Saved data entries:
Lemma zero_add_mul_one (v : float) :
  v <> neg_zero -> (0 + 1 * v)%float = v.
Proof. intros Hv. rewrite mul_one. now apply zero_add. Qed.

Lemma fold_add_signed_zeros (l : list float) :
  Forall signed_zero l -> fold_left PrimFloat.add l 0%float = 0%float.
Proof.
  induction 1 as [|a l Ha _ IH]; [reflexivity|].
  cbn [fold_left]. now rewrite zero_add_signed_zero.
Qed.

Lemma map_const_repeat {B : Type} (c : B) (l : list nat) :
  map (fun _ => c) l = repeat c (length l).
Proof. induction l as [|a l IH]; [reflexivity|]. cbn. now rewrite IH. Qed.

(** ** The weights in binary64 *)

Section Binary64.
Variable exp64 : float -> float.

#[local] Hint Extern 0 (Scalar float) =>
  exact (binary64 exp64) : typeclass_instances.

Lemma item_row_softmax64 (x : ndarray float) (i j : nat) :
  (i < nrows x)%nat -> (j < ncols x)%nat ->
  item (row_softmax x) i j =
  (exp64 (item x i j) / sum_list (exp_row x i))%float.
Proof.
  intros Hi Hj. unfold row_softmax. now rewrite item_tabulate.
Qed.



(** C4, as the code has it.  The softmax exponentiates the scores as they
    are.  Where the exponential of a score overflows to infinity, the
    weight at that position is NaN in whatever [calculate_weights] returns,
    and when that score is in the first row the call returns nothing: the
    first row sum is NaN and the assertion raises. *)
Theorem overflowing_score_gives_nan (Q K : ndarray float) (i j : nat) :
  ncols Q = ncols K -> (i < nrows Q)%nat -> (j < nrows K)%nat ->
  exp64 (item (qk_scores Q K) i j) = infinity ->
  (forall W, calculate_weights Q K = Ok W -> item W i j = nan) /\
  (i = 0%nat -> calculate_weights Q K = Raise AssertionError).
Proof.
  intros Hd Hi Hj Hinf.
  assert (Hnan : item (row_softmax (qk_scores Q K)) i j = nan).
  { rewrite item_row_softmax64 by assumption. rewrite Hinf.
    apply infinity_div_not_finite. unfold sum_list.
    apply fold_add_not_finite with (a := infinity); [|exact I].
    unfold exp_row. rewrite <- Hinf. apply in_map_iff. exists j.
    split; [reflexivity|]. apply in_seq.
    change (ncols (qk_scores Q K)) with (nrows K). lia. }
  split.
  - intros W HW. apply calculate_weights_returns_inv in HW.
    destruct HW as [_ [_ [-> _]]]. exact Hnan.
  - intros ->. rewrite calculate_weights_cases.
    apply Nat.eqb_eq in Hd. rewrite Hd.
    destruct (nrows Q) as [|m] eqn:Hm; [lia|].
    replace (sum_list (row (row_softmax (qk_scores Q K)) 0)) with nan.
    + reflexivity.
    + symmetry. unfold sum_list. apply fold_add_nan.
      rewrite <- Hnan. unfold row. apply in_map_iff. exists j.
      split; [reflexivity|]. apply in_seq.
      change (ncols (row_softmax (qk_scores Q K))) with (nrows K). lia.
Qed.

(** C6, as the code has it.  With a single query row and a single
    key/value row, when the exponential of the one score is a finite number
    other than zero (it has neither overflowed nor underflowed to zero), the
    weights are exactly [[1.0]], and the attention output is the value row,
    provided the value row holds no -0.0 (which comes out as 0.0). *)
Theorem single_row_attention (Q K V : ndarray float) :
  nrows Q = 1%nat -> nrows K = 1%nat -> ncols Q = ncols K ->
  wf V -> nrows V = 1%nat ->
  PrimFloat.is_finite (exp64 (item (qk_scores Q K) 0 0)) = true ->
  is_zero (exp64 (item (qk_scores Q K) 0 0)) = false ->
  Forall (fun v => v <> neg_zero) (row V 0) ->
  calculate_weights Q K = Ok (mk_ndarray 1 1 [[1%float]]) /\
  attention_qkv Q K V = Ok V.
Proof.
  intros Hm Hn Hd HV Hv Hfin Hnz Hrow.
  pose proof (finite_nonzero_intro _ Hfin Hnz) as He.
  apply (@single_row_attention_any float (binary64 exp64) Q K V);
    try assumption.
  - cbn [s_div s_add s_zero s_one s_exp binary64].
    rewrite zero_add by now apply finite_nonzero_not_neg_zero.
    now apply div_self.
  - reflexivity.
  - eapply List.Forall_impl; [|exact Hrow].
    intros v Hne. cbn [s_add s_mul s_zero s_one binary64].
    now apply zero_add_mul_one.
Qed.

(** A query row of zeros, as [embed] writes for an unknown word, attends to
    every key alike: with finite keys, whatever [calculate_weights] returns
    holds in that row the same weight 1 / (0 + 1 + ... + 1), one 1 per key,
    at every position. *)
Theorem zero_query_row_uniform (Q K W : ndarray float) (i j : nat) :
  ncols Q = ncols K -> (i < nrows Q)%nat -> (j < nrows K)%nat ->
  (forall k, (k < ncols Q)%nat -> item Q i k = 0%float) ->
  (forall j' k, (j' < nrows K)%nat -> (k < ncols K)%nat ->
     PrimFloat.is_finite (item K j' k) = true) ->
  exp64 0%float = 1%float ->
  calculate_weights Q K = Ok W ->
  item W i j = (1 / sum_list (repeat 1%float (nrows K)))%float.
Proof.
  intros Hd Hi Hj Hz Hfin H0 HW.
  apply calculate_weights_returns_inv in HW. destruct HW as [_ [_ [-> _]]].
  assert (Hscore : forall j', (j' < nrows K)%nat ->
            item (qk_scores Q K) i j' = 0%float).
  { intros j' Hj'. unfold qk_scores. rewrite item_tabulate by assumption.
    unfold sum_list. cbn [s_add s_zero s_mul binary64].
    apply fold_add_signed_zeros. apply Forall_map. apply List.Forall_forall.
    intros k Hk. apply in_seq in Hk. cbn. rewrite Hz by lia.
    apply zero_mul_finite. apply Hfin; lia. }
  rewrite item_row_softmax64 by assumption.
  rewrite (Hscore j Hj), H0. f_equal. f_equal.
  unfold exp_row. change (ncols (qk_scores Q K)) with (nrows K).
  rewrite (map_ext_in _ (fun _ => 1%float)).
  - now rewrite map_const_repeat, length_seq.
  - intros k Hk. apply in_seq in Hk. cbn [s_exp binary64].
    now rewrite Hscore, H0 by lia.
Qed.
(** * blink-lapse: the capture/authentication control flow of [capture.py]

    A shallow embedding of [src/capture.py] and the properties of its
    specification.  The program is a thin driver around the blinkpy client:
    every call into that client, every prompt and every timed wait is an
    interaction with the outside world.  The embedding is a state-and-exception
    monad over a [World] (logical clock, history of interactions, file system)
    in which the outside world is an oracle [Env] that answers each call as a
    function of the logical clock. *)

From Stdlib Require Import ZArith Ascii String List Lia.
From stdpp Require Import base option list gmap strings.

Local Open Scope string_scope.
Local Open Scope list_scope.
Local Open Scope Z_scope.

(** ** Python exceptions *)

(** The exceptions the program can meet.  [BlinkTwoFARequiredError] and
    [Exception_] are subclasses of [Exception]; [KeyboardInterrupt],
    [SystemExit] and [asyncio.CancelledError] derive from [BaseException]
    only.  [CancelledError true] is the cancellation of the main task by the
    SIGINT handler that [asyncio.run] installs, [CancelledError false] any
    other cancellation. *)
Inductive exn :=
| BlinkTwoFARequiredError
| Exception_ (name : string)
| KeyboardInterrupt
| SystemExit (code : Z)
| CancelledError (sigint : bool).

(** [isinstance(e, Exception)]: what an [except Exception] clause catches. *)
Definition is_Exception (e : exn) : bool :=
  match e with
  | BlinkTwoFARequiredError | Exception_ _ => true
  | KeyboardInterrupt | SystemExit _ | CancelledError _ => false
  end.

(** What a single call into the outside world gives back. *)
Inductive reply (A : Type) :=
| Ok (a : A)
| Err (e : exn).
Arguments Ok {A} a.
Arguments Err {A} e.

(** What a computation of the program ends with.  [OutOfFuel] only comes from
    the [while True] loop of [run_collector], which is unrolled a bounded
    number of times. *)
Inductive result (A : Type) :=
| Returns (a : A)
| Raises (e : exn)
| OutOfFuel.
Arguments Returns {A} a.
Arguments Raises {A} e.
Arguments OutOfFuel {A}.

(** ** Data *)

(** Login attributes: the JSON object kept in the credentials file. *)
Definition Creds := list (string * string).

(** [blinkpy.auth.Auth(login_data, no_prompt)]. *)
Record Auth := { data : Creds; no_prompt : bool }.

(** A camera handle, owned by the client library. *)
Inductive Camera := CameraHandle (id : nat).

(** The part of a [Blink] session object the program reads.  [cameras] is a
    dict: an association list in insertion (discovery) order. *)
Record Blink := {
  refresh_rate : Z;
  auth : Auth;
  available : bool;
  cameras : list (string * Camera)
}.

(** [Blink(refresh_rate=r)] *)
Definition Blink_new (r : Z) : Blink :=
  {| refresh_rate := r;
     auth := {| data := []; no_prompt := false |};
     available := false;
     cameras := [] |}.

(** [blink.auth = a] *)
Definition set_auth (blink : Blink) (a : Auth) : Blink :=
  {| refresh_rate := refresh_rate blink;
     auth := a;
     available := available blink;
     cameras := cameras blink |}.

(** ** Logging and the history of interactions *)

Inductive Level := DEBUG | INFO | WARNING | ERROR.

Inductive LogArg :=
| ArgS (s : string)
| ArgZ (z : Z)
| ArgL (l : list string).

(** One entry per logger call and per interaction with the outside world;
    an interaction is recorded with the reply it got. *)
Inductive Event :=
| Log (lvl : Level) (fmt : string) (args : list LogArg) (exc_info : option exn)
| Input (prompt : string) (r : reply string)
| Start (a : Auth) (r : reply bool)
| Send2FA (code : string) (r : reply bool)
| Save (path : string) (r : reply unit)
| Refresh (r : reply unit)
| SnapPicture (camera : Camera) (r : reply unit)
| Sleep (secs : Z) (r : reply unit)
| ImageToFile (camera : Camera) (path : string) (r : reply (option string))
| Mkdir (path : string).

(** ** The file system *)

Inductive Node :=
| Dir
| File (content : string).

(** ** The world *)

(** [clock] counts the interactions so far; [trace] is the history, most
    recent entry first; [fs] maps a path to what is there. *)
Record World := {
  clock : nat;
  trace : list Event;
  fs : gmap string Node;
  log_level : Level
}.

(** The history in chronological order. *)
Definition history (w : World) : list Event := rev (trace w).

(** ** The outside world *)

(** Every answer is a function of the logical clock at which the call is made,
    so one [Env] fixes one behaviour of the user, the clock, the operating
    system and the Blink service.  [str_strip] is the builtin [str.strip()];
    [image_left_on_error] is what a download that raises has left at its
    target by then, if anything. *)
Record Env := {
  environ : string -> option string;
  input : nat -> string -> reply string;
  str_strip : string -> string;
  json_loads : string -> reply Creds;
  json_dumps : Creds -> string;
  blink_start : nat -> Blink -> reply (bool * Blink);
  blink_send_2fa_code : nat -> Blink -> string -> reply (bool * Blink);
  blink_save : nat -> Blink -> string -> reply unit;
  blink_refresh : nat -> Blink -> reply unit;
  camera_snap_picture : nat -> Camera -> reply unit;
  camera_image_to_file : nat -> Camera -> string -> reply (option string);
  image_left_on_error : nat -> Camera -> string -> option string;
  asyncio_sleep : nat -> Z -> reply unit;
  datetime_now : nat -> string;
  dir_st_size : Z
}.

(** ** The monad *)

Definition M (A : Type) : Type := World -> result A * World.

Definition ret {A} (a : A) : M A := fun w => (Returns a, w).

Definition bind {A B} (m : M A) (k : A -> M B) : M B :=
  fun w =>
    match m w with
    | (Returns a, w') => k a w'
    | (Raises e, w') => (Raises e, w')
    | (OutOfFuel, w') => (OutOfFuel, w')
    end.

Your objective: Scan the records above for the string "Hfin", then select every line that holds it.

Completed exercise:
  intros Hm Hn Hd HV Hv Hfin Hnz Hrow.
  pose proof (finite_nonzero_intro _ Hfin Hnz) as He.
  intros Hd Hi Hj Hz Hfin H0 HW.
    apply zero_mul_finite. apply Hfin; lia. }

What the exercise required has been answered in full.